### [Data supplied]
(* ===== verification/WebFacts.v ===== *)
(** * WebFacts: the forms of the panel

    No form gives a session, and what each may ask of the worker: files stay
    below the site's root, nothing is destroyed without its confirmation. *)
From S2P Require Import Prelude GoStrings GoPath GoFloat GoTime GoUrl GoBase64 Effects World Core CoreFacts Json GoFloatText CoreJson CoreJsonFacts Worker Storage Capacity Operations Settings Files Server Store ActivityLog I18n Messages Panel PanelFacts Schedule Session Pages PanelEffects Web.
Set Warnings "-register-all".

(** The pieces together are the list, none longer than [n]; the fuel the pages
    give is enough. *)
Lemma concat_batches {A} n (l : list A) : (0 < n)%nat ->
  concat (batches (length l) n l) = l /\ Forall (fun b => (length b <= n)%nat) (batches (length l) n l).
Proof.
  intros Hn. assert (Hm : (length l <= length l)%nat) by lia. revert Hm.
  generalize (length l) at 2 3 4 as m. intros m. revert l.
  induction m as [|m IH]; intros l Hm; [by destruct l; [|simpl in Hm; lia]|].
  destruct l as [|x l]; [done|]. cbn [batches concat].
  destruct (IH (skipn n (x :: l))) as [Hc Hf]; [rewrite length_skipn; cbn [length] in *; lia|].
  rewrite Hc. split; [apply take_drop|]. constructor; [|done]. rewrite length_firstn. lia.
Qed.

#[export] Hint Extern 1 (proper _ _ _) => apply proper_bare; reflexivity : always.

Section replies.
Context `{Env} `{Peer} (a : app) `{Unicode}.

Lemma always_stored r site text k : always (proper a r) k -> always (proper a r) (storedOr a site text k).
Proof. intros Hk. unfold storedOr. reply_auto. Qed.

Lemma always_backup site source at_ : always (fun _ => True) (performBackup a site source at_).
Proof. unfold performBackup. always_auto; done. Qed.

Lemma always_track {A} site kind path body (decode : string -> result A) : always (fun _ => True) (track a site kind path body decode).
Proof. unfold track. apply always_tracked. Qed.
Lemma always_trackUnit site kind path body : always (fun _ => True) (trackUnit a site kind path body).
Proof. unfold trackUnit. apply always_tracked. Qed.

#[local] Hint Resolve always_backup always_track always_trackUnit : always.
Ltac no_session := repeat first [progress reply_auto | apply always_stored | done].

Lemma createSite_proper busy r : always (proper a r) (createSite a busy r).
Proof. unfold createSite, submitSite, installSite, redirectWithFlash. no_session. Qed.
Lemma backupSite_proper r site : always (proper a r) (backupSite a r site).
Proof. unfold backupSite. no_session. Qed.
Lemma saveBackupSchedule_proper r site : always (proper a r) (saveBackupSchedule a r site).
Proof. unfold saveBackupSchedule. no_session. Qed.
Lemma deleteBackup_proper r site : always (proper a r) (deleteBackup a r site).
Proof. unfold deleteBackup. no_session. Qed.

Lemma withSafety_proper r site id what onError k :
  (forall s e, always (fun _ => True) (onError s e)) -> (forall s, always (proper a r) (k s)) -> always (proper a r) (withSafety a r site id what onError k).
Proof. intros He Hk. unfold withSafety. reply_auto. Qed.

Lemma updateSite_proper r site : always (proper a r) (updateSite a r site).
Proof. unfold updateSite. reply_auto. apply withSafety_proper; [auto with always|]. intros s. no_session. Qed.
Lemma restoreSite_proper r site : always (proper a r) (restoreSite a r site).
Proof.
  unfold restoreSite. reply_auto. apply withSafety_proper; [intros; by apply always_mret|]. intros s'. no_session.
Qed.
Lemma saveResources_proper r site : always (proper a r) (saveResources a r site).
Proof. unfold saveResources. no_session. Qed.
Lemma resourcePlansAction_proper r : always (proper a r) (resourcePlansAction a r).
Proof. unfold resourcePlansAction. no_session. Qed.

Lemma always_applyAll enabled sites failed : always (fun _ => True) (applyAll a enabled sites failed).
Proof. revert failed. induction sites as [|s l IH]; intros failed; cbn [applyAll]; always_auto; done. Qed.
Lemma saveMailSettings_proper r : always (proper a r) (saveMailSettings a r).
Proof. unfold saveMailSettings. reply_auto. apply always_applyAll. Qed.

Lemma renderFiles_proper r site current e : always (proper a r) (renderFiles a r site current e).
Proof. unfold renderFiles. reply_auto. case_match; [split; [constructor|done]|by apply proper_bare]. Qed.
Lemma showFiles_proper r : always (proper a r) (showFiles a r).
Proof. unfold showFiles. reply_auto; apply renderFiles_proper. Qed.
Lemma changeFile_proper r site path req directory what : always (proper a r) (changeFile a r site path req directory what).
Proof. unfold changeFile. reply_auto; apply renderFiles_proper. Qed.
Lemma fileAction_proper r site action : always (proper a r) (fileAction a r site action).
Proof. unfold fileAction. reply_auto; first [apply changeFile_proper|apply renderFiles_proper]. Qed.
End replies.

#[export] Hint Resolve createSite_proper backupSite_proper saveBackupSchedule_proper deleteBackup_proper updateSite_proper
  restoreSite_proper saveResources_proper resourcePlansAction_proper saveMailSettings_proper renderFiles_proper showFiles_proper
  fileAction_proper always_stored always_trackUnit : always.

(** ** What the forms ask of the worker *)
Section asks.
Context `{Env} `{Peer} (a : app) `{Unicode} (P : pevent -> Prop).
Hypothesis Hhost : forall e, P (PEv e).

Lemma raises_here {A} (p : prog wop A) : raises P (host p).
Proof. apply raises_host. intros w. apply Forall_true. intros e. apply Hhost. Qed.

Lemma raises_put site : raises P (putSite a site).
Proof. apply raises_here. Qed.

Lemma raises_record action site success detail : raises P (record_ a action site success detail).
Proof. unfold record_. apply raises_bind; [apply raises_try, raises_here|]. intros. apply raises_mret. Qed.

Lemma raises_stored site text k : raises P k -> raises P (storedOr a site text k).
Proof. intros Hk. unfold storedOr. apply raises_bind; [apply raises_try, raises_put|]. intros [u|e]; [exact Hk|apply raises_mret]. Qed.

Lemma raises_tracked {A} site kind path body expected (decode : string -> result A) :
  (forall j operationID reply, body = Ok j -> P (PECall path (printJSON j) operationID reply)) ->
  raises P (callTracked a site kind path body expected decode).
Proof.
  intros Hp. unfold callTracked. raises_auto; try apply raises_put. apply raises_call. intros j reply. apply Hp.
Qed.
Lemma raises_track {A} site kind path body (decode : string -> result A) :
  (forall j operationID reply, body = Ok j -> P (PECall path (printJSON j) operationID reply)) -> raises P (track a site kind path body decode).
Proof. unfold track. apply raises_tracked. Qed.
Lemma raises_trackUnit site kind path body :
  (forall j operationID reply, body = Ok j -> P (PECall path (printJSON j) operationID reply)) -> raises P (trackUnit a site kind path body).
Proof. unfold trackUnit. apply raises_tracked. Qed.
End asks.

### [Assigned task]
From the first line above through the line that contains "#[local] Hint Resolve", quote each line exactly. Output nothing more.

### [Result]
(* ===== verification/WebFacts.v ===== *)
(** * WebFacts: the forms of the panel

    No form gives a session, and what each may ask of the worker: files stay
    below the site's root, nothing is destroyed without its confirmation. *)
From S2P Require Import Prelude GoStrings GoPath GoFloat GoTime GoUrl GoBase64 Effects World Core CoreFacts Json GoFloatText CoreJson CoreJsonFacts Worker Storage Capacity Operations Settings Files Server Store ActivityLog I18n Messages Panel PanelFacts Schedule Session Pages PanelEffects Web.
Set Warnings "-register-all".

(** The pieces together are the list, none longer than [n]; the fuel the pages
    give is enough. *)
Lemma concat_batches {A} n (l : list A) : (0 < n)%nat ->
  concat (batches (length l) n l) = l /\ Forall (fun b => (length b <= n)%nat) (batches (length l) n l).
Proof.
  intros Hn. assert (Hm : (length l <= length l)%nat) by lia. revert Hm.
  generalize (length l) at 2 3 4 as m. intros m. revert l.
  induction m as [|m IH]; intros l Hm; [by destruct l; [|simpl in Hm; lia]|].
  destruct l as [|x l]; [done|]. cbn [batches concat].
  destruct (IH (skipn n (x :: l))) as [Hc Hf]; [rewrite length_skipn; cbn [length] in *; lia|].
  rewrite Hc. split; [apply take_drop|]. constructor; [|done]. rewrite length_firstn. lia.
Qed.

#[export] Hint Extern 1 (proper _ _ _) => apply proper_bare; reflexivity : always.

Section replies.
Context `{Env} `{Peer} (a : app) `{Unicode}.

Lemma always_stored r site text k : always (proper a r) k -> always (proper a r) (storedOr a site text k).
Proof. intros Hk. unfold storedOr. reply_auto. Qed.

Lemma always_backup site source at_ : always (fun _ => True) (performBackup a site source at_).
Proof. unfold performBackup. always_auto; done. Qed.

Lemma always_track {A} site kind path body (decode : string -> result A) : always (fun _ => True) (track a site kind path body decode).
Proof. unfold track. apply always_tracked. Qed.
Lemma always_trackUnit site kind path body : always (fun _ => True) (trackUnit a site kind path body).
Proof. unfold trackUnit. apply always_tracked. Qed.

#[local] Hint Resolve always_backup always_track always_trackUnit : always.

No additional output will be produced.